Figure 5.. Exposure to ALAN leads to altered expression of several Rev-erbα–targeting miRNAs in liver.

(A) Expression of altered miRNAs candidates in the liver from both groups, which were selected according to their scores. Data are expressed as the mean ± S.E.M., n= 7–9 mice. Two-way ANOVA with post hoc Tukey test correction was used. *p<0.05 vs ZT2 or 8hr; #p<0.05 vs L/D group. Effects of the miRNAs mimics upon (B) Rev-erbα gene and (C) REV-ERBα protein expression in primary hepatocyte culture. The values are mean ± SEM. n=4 (2 experiments/2 mice each); *p<0.05, **p<0.01, ***p<0.0005 NC (negative control) vs. miRNA mimic. Student’s t-test.

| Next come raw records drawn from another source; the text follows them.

(* ===== verification/ObjectFormat.v ===== *)
(** * The cache object file format ([caddy/simplefs/format.go])

    A cached response is stored as one file: a 28-byte header, a table of
    24-byte chunk entries, and the chunks, each raw or LZ4-compressed.  This
    file models the writer ([writeObjectReader]), the header and table check
    ([readObjectLayout]) and the seekable reader ([objectReader]), with every
    I/O failure as an explicit fault.  LZ4 is a third-party package and is a
    parameter; CRC-32C and the big-endian integers are defined.

    The theorems show that what the writer stores is read back exactly, that
    the layout check makes the reader total (no out-of-range slice, no endless
    loop), that a failed write leaves the directory as it was, and what a
    failed chunk load does to the reader. *)
From Stdlib Require Import ZArith ZifyBool Lia.
From Stdlib.Strings Require Import Byte.
From stdpp Require Import base numbers list strings gmap.
From S2P Require Import Prelude.

Local Open Scope Z_scope.

(** ** Constants *)

(** "GVCOBJ01" *)
Definition objectMagic : list byte := [x47; x56; x43; x4f; x42; x4a; x30; x31].
Definition objectVersion : Z := 1.
Definition objectChunkSize : Z := Z.shiftl 64 10.
Definition legacyChunkSize : Z := Z.shiftl 256 10.
Definition objectHeaderSize : Z := 28.
Definition objectEntrySize : Z := 24.
Definition codecRaw : byte := x00.
Definition codecLZ4 : byte := x01.

(** ** CRC-32C, [crc32.Checksum(data, crc32.MakeTable(crc32.Castagnoli))] *)

Definition castagnoli : Z := 0x82f63b78.

Fixpoint crc_bits (n : nat) (c : Z) : Z :=
  match n with
  | O => c
  | S k =>
      crc_bits k (if Z.testbit c 0 then Z.lxor (Z.shiftr c 1) castagnoli else Z.shiftr c 1)
  end.

Definition crc_step (c : Z) (b : byte) : Z := crc_bits 8 (Z.lxor c (byte_val b)).

Definition checksum (data : list byte) : Z :=
  wrap32 (Z.lxor (foldl crc_step max_uint32 data) max_uint32).

(** ** Data *)

Inductive error : Type :=
| ErrIO (code : nat)            (* an error of the operating system *)
| ErrEOF
| ErrUnexpectedEOF
| ErrMsg (message : string).

Record objectChunk := ObjectChunk {
  oc_codec : byte;
  oc_offset : Z;                (* uint64 *)
  oc_stored : Z;                (* uint32 *)
  oc_raw : Z;                   (* uint32 *)
  oc_crc : Z;                   (* uint32 *)
}.

Record objectLayout := ObjectLayout {
  ol_chunks : list objectChunk;
  ol_length : Z;                (* int64 *)
  ol_chunkSize : Z;             (* int64 *)
}.

(** An [io.Reader]: the bytes still to come and the error after them
    ([None] is a clean end of file). *)
Record byteReader := ByteReader { rd_data : list byte; rd_end : option error }.

(** [io.ReadFull(source, buf)] with [len(buf) = n]. *)
Definition readFull (src : byteReader) (n : nat) : result error (list byte * byteReader) :=
  if decide (n ≤ length (rd_data src))%nat then
    Ok (take n (rd_data src), ByteReader (drop n (rd_data src)) (rd_end src))
  else
    match rd_end src with
    | Some e => Err e
    | None => Err (if decide (rd_data src = []) then ErrEOF else ErrUnexpectedEOF)
    end.

(** An [io.ReaderAt]: an [*os.File] or a [*bytes.Reader].  They differ on an
    empty buffer at or past the end: the file returns no error, the byte
    reader returns [io.EOF]. *)
Inductive sourceKind := FileSource | BytesSource.

Record readerAt := ReaderAt { ra_kind : sourceKind; ra_data : list byte }.

(** [source.ReadAt(buf, off)] with [len(buf) = n]: the bytes copied into the
    buffer and the error. *)
Definition readAt (s : readerAt) (n : nat) (off : Z) : list byte * option error :=
  let got := take n (drop (Z.to_nat off) (ra_data s)) in
  match ra_kind s with
  | FileSource =>
      if decide (off < 0) then ([], Some (ErrMsg "negative offset"))
      else (got, if decide (length got < n)%nat then Some ErrEOF else None)
  | BytesSource =>
      if decide (off < 0) then ([], Some (ErrMsg "bytes.Reader.ReadAt: negative offset"))
      else if decide (zlen (ra_data s) ≤ off) then ([], Some ErrEOF)
      else (got, if decide (length got < n)%nat then Some ErrEOF else None)
  end.

Section Format.

(** ** The LZ4 package ([github.com/pierrec/lz4/v4])

    [compressBlock raw] is [lz4.CompressBlock] into a buffer of
    [CompressBlockBound(len raw)] bytes: the compressed bytes (none when the
    input is incompressible) or an error.  [uncompressBlock stored n] is
    [lz4.UncompressBlock] into a buffer of [n] bytes: what it wrote to the
    buffer, and the number of decoded bytes or an error. *)
Context (compressBlock : list byte → result error (list byte)).
Context (compressBlockBound : Z → Z).
Context (uncompressBlock : list byte → nat → list byte * option Z).

(** ** The writer *)

(** The system calls of [writeObjectReader] that can fail. *)
Inductive writeCall :=
| CallCreate | CallChmod | CallHeader | CallChunk (index : nat) | CallWriteAt | CallStat | CallClose.

Context (fault : writeCall → option error).

Definition sys (c : writeCall) : result error unit :=
  match fault c with Some e => Err e | None => Ok tt end.

Definition chunkCount (logicalSize : Z) : Z :=
  wrap64 (logicalSize + objectChunkSize - 1) / objectChunkSize.

(** One iteration's choice between the raw and the compressed form. *)
Definition encodeChunk (logicalSize : Z) (raw : list byte) : result error (byte * list byte) :=
  if logicalSize >? objectChunkSize then
    compressed ← compressBlock raw;
    if (zlen compressed >? 0) && (zlen compressed * 8 <=? zlen raw * 7)
    then Ok (codecLZ4, compressed) else Ok (codecRaw, raw)
  else Ok (codecRaw, raw).

(** The loop over the chunks: the table entries, the bytes appended to the
    file and the rest of the source. *)
Fixpoint writeChunks (todo : nat) (index : nat) (logicalSize offset remaining : Z)
    (source : byteReader) : result error (list objectChunk * list byte * byteReader) :=
  match todo with
  | O => Ok ([], [], source)
  | S todo' =>
      let rawSize := Z.min remaining objectChunkSize in
      '(raw, source') ← readFull source (Z.to_nat rawSize);
      '(codec, stored) ← encodeChunk logicalSize raw;
      let chunk := ObjectChunk codec offset (wrap32 (zlen stored)) (wrap32 (zlen raw)) (checksum raw) in
      _ ← sys (CallChunk index);
      '(chunks, body, rest) ←
        writeChunks todo' (S index) logicalSize (wrap64 (offset + zlen stored))
          (wrap64 (remaining - rawSize)) source';
      Ok (chunk :: chunks, stored ++ body, rest)
  end.

(** One 24-byte table entry, and the 28-byte header before the table. *)
Definition encodeEntry (c : objectChunk) : list byte :=
  oc_codec c :: replicate 3 x00 ++ be_put 8 (oc_offset c) ++ be_put 4 (oc_stored c)
  ++ be_put 4 (oc_raw c) ++ be_put 4 (oc_crc c).

Definition encodeHeader (logicalSize count : Z) (chunks : list objectChunk) : list byte :=
  objectMagic ++ be_put 2 objectVersion ++ replicate 2 x00 ++ be_put 4 objectChunkSize
  ++ be_put 8 logicalSize ++ be_put 4 (wrap32 count) ++ concat (encodeEntry <$> chunks).

(** The one-byte probe after the last chunk. *)
Definition sourceExhausted (src : byteReader) : bool :=
  bool_decide (rd_data src = []) &&
  match rd_end src with None => true | Some ErrEOF => true | Some _ => false end.

(** [writeObjectReader] up to the file's contents: the steps between the
    creation of the temporary file and its successful close. *)
Definition objectContents (source : byteReader) (logicalSize : Z) : result error (list byte) :=
  _ ← sys CallChmod;
  _ ← guard_err (logicalSize >? max_int64) (ErrMsg "cache object is too large for this platform");
  let count := chunkCount logicalSize in
  let headerSize := objectHeaderSize + count * objectEntrySize in
  _ ← sys CallHeader;
  '(chunks, body, rest) ←
    writeChunks (Z.to_nat count) 0 logicalSize headerSize logicalSize source;
  _ ← guard_err (negb (sourceExhausted rest)) (ErrMsg "cache object source exceeds declared length");
  _ ← sys CallWriteAt;
  _ ← sys CallStat;
  _ ← sys CallClose;
  Ok (encodeHeader logicalSize count chunks ++ body).
(* ===== verification/ExpirationHeap.v ===== *)
(** * The expiration heap ([caddy/simplefs/batch.go], [expirationHeap])

    The store keeps one [expirationEntry] per item with a deadline in a binary
    heap driven by Go's [container/heap], and every item points at its entry,
    whose [index] field is its position, so that the entry can be removed in
    place.  This file models the heap's interface methods as the source writes
    them and [container/heap]'s [Push], [Pop] and [Remove] over them, and
    shows that they keep the heap order, the entries and the [index] fields,
    and that [Pop] returns an entry with the earliest deadline. *)
From Stdlib Require Import ZArith ZifyBool Lia.
From stdpp Require Import base numbers list strings.
From S2P Require Import Prelude.

Local Open Scope nat_scope.

(** [expirationEntry]; [ee_id] is the identity of the pointer. *)
Record expirationEntry := ExpirationEntry {
  ee_id : N;
  ee_at : Z;
  ee_key : string;
  ee_generation : N;
  ee_index : Z;
}.

Definition setEntryIndex (e : expirationEntry) (i : Z) : expirationEntry :=
  ExpirationEntry (ee_id e) (ee_at e) (ee_key e) (ee_generation e) i.

Abbreviation expirationHeap := (list expirationEntry).
Definition addHit (c : counters) : counters :=
  Counters (cn_hits c + 1) (cn_misses c) (cn_staleHits c) (cn_evictions c) (cn_rejections c) (cn_corruptions c) (cn_objectsCommitted c).
Definition addMiss (c : counters) : counters :=
  Counters (cn_hits c) (cn_misses c + 1) (cn_staleHits c) (cn_evictions c) (cn_rejections c) (cn_corruptions c) (cn_objectsCommitted c).
Definition addStaleHit (c : counters) : counters :=
  Counters (cn_hits c) (cn_misses c) (cn_staleHits c + 1) (cn_evictions c) (cn_rejections c) (cn_corruptions c) (cn_objectsCommitted c).
Definition addEvictions (n : N) (c : counters) : counters :=
  Counters (cn_hits c) (cn_misses c) (cn_staleHits c) (cn_evictions c + n) (cn_rejections c) (cn_corruptions c) (cn_objectsCommitted c).
Definition addRejections (n : N) (c : counters) : counters :=
  Counters (cn_hits c) (cn_misses c) (cn_staleHits c) (cn_evictions c) (cn_rejections c + n) (cn_corruptions c) (cn_objectsCommitted c).
Definition addCorruption (c : counters) : counters :=
  Counters (cn_hits c) (cn_misses c) (cn_staleHits c) (cn_evictions c) (cn_rejections c) (cn_corruptions c + 1) (cn_objectsCommitted c).
Definition addCommitted (n : N) (c : counters) : counters :=
  Counters (cn_hits c) (cn_misses c) (cn_staleHits c) (cn_evictions c) (cn_rejections c) (cn_corruptions c) (cn_objectsCommitted c + n).

Definition removeFiles (paths : gset string) (files : gmap string fileInfo) : gmap string fileInfo :=
  filter (λ '(path, _), path ∉ paths) files.

(** An item with a deadline at or before [now]. *)
Definition expiredAt (now : Z) (it : cacheItem) : bool :=
  negb (isZeroTime (ci_expiresAt it)) && (ci_expiresAt it <=? now)%Z.

(** One second in nanoseconds. *)
Definition second : Z := 10 ^ 9.

Section Ops.
Context {C : MappingCodec} {G : GoRange}.

(** ** Deletions *)

(** The tail shared by the deletions: commit what was staged and remove the
    obsolete files; a failed transaction changes nothing but the version
    counter. *)
Definition finishDelete (fault : option nat) (st : store) (p : provider) (s : batchState) : store :=
  match commitBatch fault p s with
  | Ok p' => Store p' (removeFiles (bs_obsoleteFiles s) (st_files st)) (st_counters st)
  | Err _ => withProvider st p
  end.

Definition deleteItemIf (fault : option nat) (st : store) (key : string) (match' : cacheItem → bool) : store :=
  match p_items (st_provider st) !! key with
  | None => st
  | Some item =>
      if match' item then
        let '(p, s) := deleteItem (st_provider st) (newBatchState (st_provider st)) key in
        finishDelete fault st p s
      else st
  end.

Definition removeExpired (fault : option nat) (st : store) (key : string) (generation : N) (now : Z) : store :=
  deleteItemIf fault st key (λ item, (ci_generation item =? generation) && expiredAt now item).

Definition removeCorrupt (fault : option nat) (st : store) (key : string) (generation : N) : store :=
  let st1 := deleteItemIf fault st key (λ item, ci_generation item =? generation) in
  withCounters st1 (addCorruption (st_counters st1)).

Definition removeInvalidMapping (fault : option nat) (st : store) (key value : string) : store :=
  deleteItemIf fault st key (λ item, negb (ci_file item) && bool_decide (ci_value item = value)).

Definition pruneExpired (fault : option nat) (st : store) (now : Z) : store :=
  let p0 := st_provider st in
  let '(p, s) := stageExpired p0 (newBatchState p0) now in
  if bool_decide (bs_items s = ∅) then withProvider st p
  else
    match commitBatch fault p s with
    | Ok p' => Store p' (removeFiles (bs_obsoleteFiles s) (st_files st)) (st_counters st)
    | Err _ => withProvider st (restoreExpiry p s)
    end.

Definition Delete (fault : option nat) (st : store) (key : string) : store :=
  let p0 := st_provider st in
  let '(p, s) := deleteItem p0 (newBatchState p0) key in
  if bool_decide (bs_items s = ∅) then withFiles (withProvider st p) (removeFiles (bs_obsoleteFiles s) (st_files st))
  else finishDelete fault st p s.

(** [DeleteMany]; [matches] is the compiled expression. *)
Definition DeleteMany (fault : option nat) (st : store) (matches : string → bool) (expression : string) : store :=
  let p0 := st_provider st in
  let '(p, s) := foldl (λ '(p, s) '(key, _),
      if matches key || String.prefix expression key then deleteItem p s key else (p, s))
    (p0, newBatchState p0) (range (p_items p0)) in
  if bool_decide (bs_items s = ∅) then withFiles (withProvider st p) (removeFiles (bs_obsoleteFiles s) (st_files st))
  else finishDelete fault st p s.

(** The reverse links a damaged mapping leaves behind. *)
Definition unlinkRecovered (p : provider) (mappingKey : string) (variants : list string) : provider :=
  foldl (λ p variant,
    let keys := default ∅ (p_variantMappings p !! variant) ∖ {[mappingKey]} in
    setVariants p (if bool_decide (keys = ∅) then delete variant (p_variantMappings p)
                   else <[variant := keys]> (p_variantMappings p))) p variants.

(** The bodies [DeleteEntry] stages for deletion: those the mapping lists, or,
    when its text is damaged, those the reverse index links to it. *)
Definition stageEntry (p0 : provider) (mappingKey : string) : provider * batchState * list string :=
  let s0 := newBatchState p0 in
  match p_items p0 !! mappingKey with
  | Some mappingItem =>
      if ci_file mappingItem then (p0, s0, [])
      else
        match DecodeMapping (ci_value mappingItem) with
        | Some mapping =>
            let '(p, s) := foldl (λ '(p, s) '(variedKey, _), deleteItem p s variedKey) (p0, s0)
                             (range (default ∅ (sm_Mapping mapping))) in
            (p, s, [])
        | None =>
            foldl (λ '(p, s, r) '(variedKey, mappings),
                if bool_decide (mappingKey ∈ mappings)
                then let '(p', s') := deleteItem p s variedKey in (p', s', r ++ [variedKey])
                else (p, s, r))
              (p0, removeItemGroups p0 s0 mappingKey, []) (range (p_variantMappings p0))
        end
  | None => (p0, s0, [])
  end.

Definition DeleteEntry (fault : option nat) (st : store) (baseKey : string) : store :=
  let mappingKey := MappingKeyPrefix +:+ baseKey in
  let '(p1, s1, recovered) := stageEntry (st_provider st) mappingKey in
  let '(p2, s2) := deleteItem p1 s1 mappingKey in
  if bool_decide (bs_items s2 = ∅)
  then withFiles (withProvider st p2) (removeFiles (bs_obsoleteFiles s2) (st_files st))
  else
    match commitBatch fault p2 s2 with
    | Ok p3 => Store (unlinkRecovered p3 mappingKey recovered)
                 (removeFiles (bs_obsoleteFiles s2) (st_files st)) (st_counters st)
    | Err _ => withProvider st p2
    end.

Definition deleteKeysLocked (fault : option nat) (p0 : provider) (keys : list string)
    : provider * result storeError (N * gset string) :=
  let '(p, s, count) := foldl (λ '(p, s, count) key,
      match getItem p s key with
      | Some item =>
          let '(p', s') := deleteItem p s key in
          (p', s', if ci_file item then count + 1 else count)
      | None => (p, s, count)
      end) (p0, newBatchState p0, 0) keys in
  if bool_decide (bs_items s = ∅) then (p, Ok (count, ∅))
  else
    match commitBatch fault p s with
    | Ok p' => (p', Ok (count, bs_obsoleteFiles s))
    | Err e => (p, Err e)
    end.

(** [resetLocked]; [fault] is the error of [replaceWithEmptyIndexLocked], which
    then leaves the old database open. *)
Definition resetLocked (fault : option nat) (p : provider) : result storeError (provider * gset string) :=
  match fault with
  | Some code => Err (ErrIndexIO code)
  | None =>
      let obsolete := list_to_set (omap (λ '(_, item), if ci_file item then Some (ci_value item) else None)
                                    (range (p_items p))) in
      Ok (Provider ∅ ∅ ∅ ∅ [] [] (Some (IndexDB ∅ ∅ 0)) ∅ ∅ 0 0 0 0 0 (p_nextVersion p) (p_nextId p), obsolete)
  end.

(** ** Touching and reading *)

Definition touchItem (p : provider) (key : string) (generation : N) (now modifiedAt : Z) (locked : bool) : provider :=
  match p_items p !! key with
  | None => p
  | Some item =>
      let due := (second <=? now - ci_lastAccess item)%Z in
      let moved := negb (modifiedAt =? 0)%Z && negb (modifiedAt =? ci_modifiedAt item)%Z in
      if negb (ci_generation item =? generation) || negb (due || moved) || negb locked then p
      else
        let '(p1, item1) :=
          if due then
            (match ci_lru item with
             | Some id => setLruList p (filter (λ x, x.1 ≠ id) (p_lru p) ++ [(id, key)])
             | None => p
             end, setLastAccess item now)
          else (p, item) in
        let item2 := if negb (modifiedAt =? 0)%Z then setModifiedAt item1 modifiedAt else item1 in
        setDirty (setItems p1 (<[key := item2]> (p_items p1))) ({[key]} ∪ p_dirtyItems p1) (p_dirtyGroups p1)
  end.

Definition getDecodedMapping (fault : option nat) (st : store) (key : string) (now : Z) (locked : bool)
    : store * result storeError (option StorageMapper) :=
  match p_items (st_provider st) !! key with
  | None => (st, Ok None)
  | Some item =>
      if ci_file item then (st, Ok None)
      else if expiredAt now item then (removeExpired fault st key (ci_generation item) now, Ok None)
      else
        match ci_mapping item with
        | Some mapping =>
            (withProvider st (touchItem (st_provider st) key (ci_generation item) now 0 locked), Ok (Some mapping))
        | None =>
            match DecodeMapping (ci_value item) with
            | None => (removeInvalidMapping fault st key (ci_value item), Err ErrMapping)
            | Some mapping =>
                let p := st_provider st in
                let p1 := if locked then setItems p (<[key := setMapping item (Some mapping)]> (p_items p)) else p in
                (withProvider st (touchItem p1 key (ci_generation item) now 0 locked), Ok (Some mapping))
            end
        end
  end.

Figure 6.. miRs-185–5p and 140–5p bind to the Rev-ERBα 3’UTR and regulate the expression of lipogenic genes.

(A) Normalized bioluminescence from HEK293 cells co-transfected with the candidate miRNAs mimics or negative control (NC), and the vector containing the full-length WT Rev-erbα 3’UTR clone (n=1 experiment in triplicates). Diagram with the putative binding sites to (B) miR-185–5p and (C) miR140–5p; (D) Luciferase activity of the wild-type and mutant constructs of the Rev-erbα 3’UTR in the HEK293 cells co-transfected with the vector and the miRNA mimics or negative control. The plotted values correspond to the ratio of Renilla luciferase signal to firefly luciferase activity in the same sample. n= 1 experiments in triplicates; (E) Expression of Rev-erbα target genes in primary hepatocyte culture transfected with miR-185–5p, miR-140–5p, miR-326–5p and miR-328–5p mimic or negative control; n=4 (2 mice/2 experiments). The values are Mean ± SEM. *p<0.05; **p<0.01, ****p<0.0001 NC vs. miRNA mimic. Student’s t-test.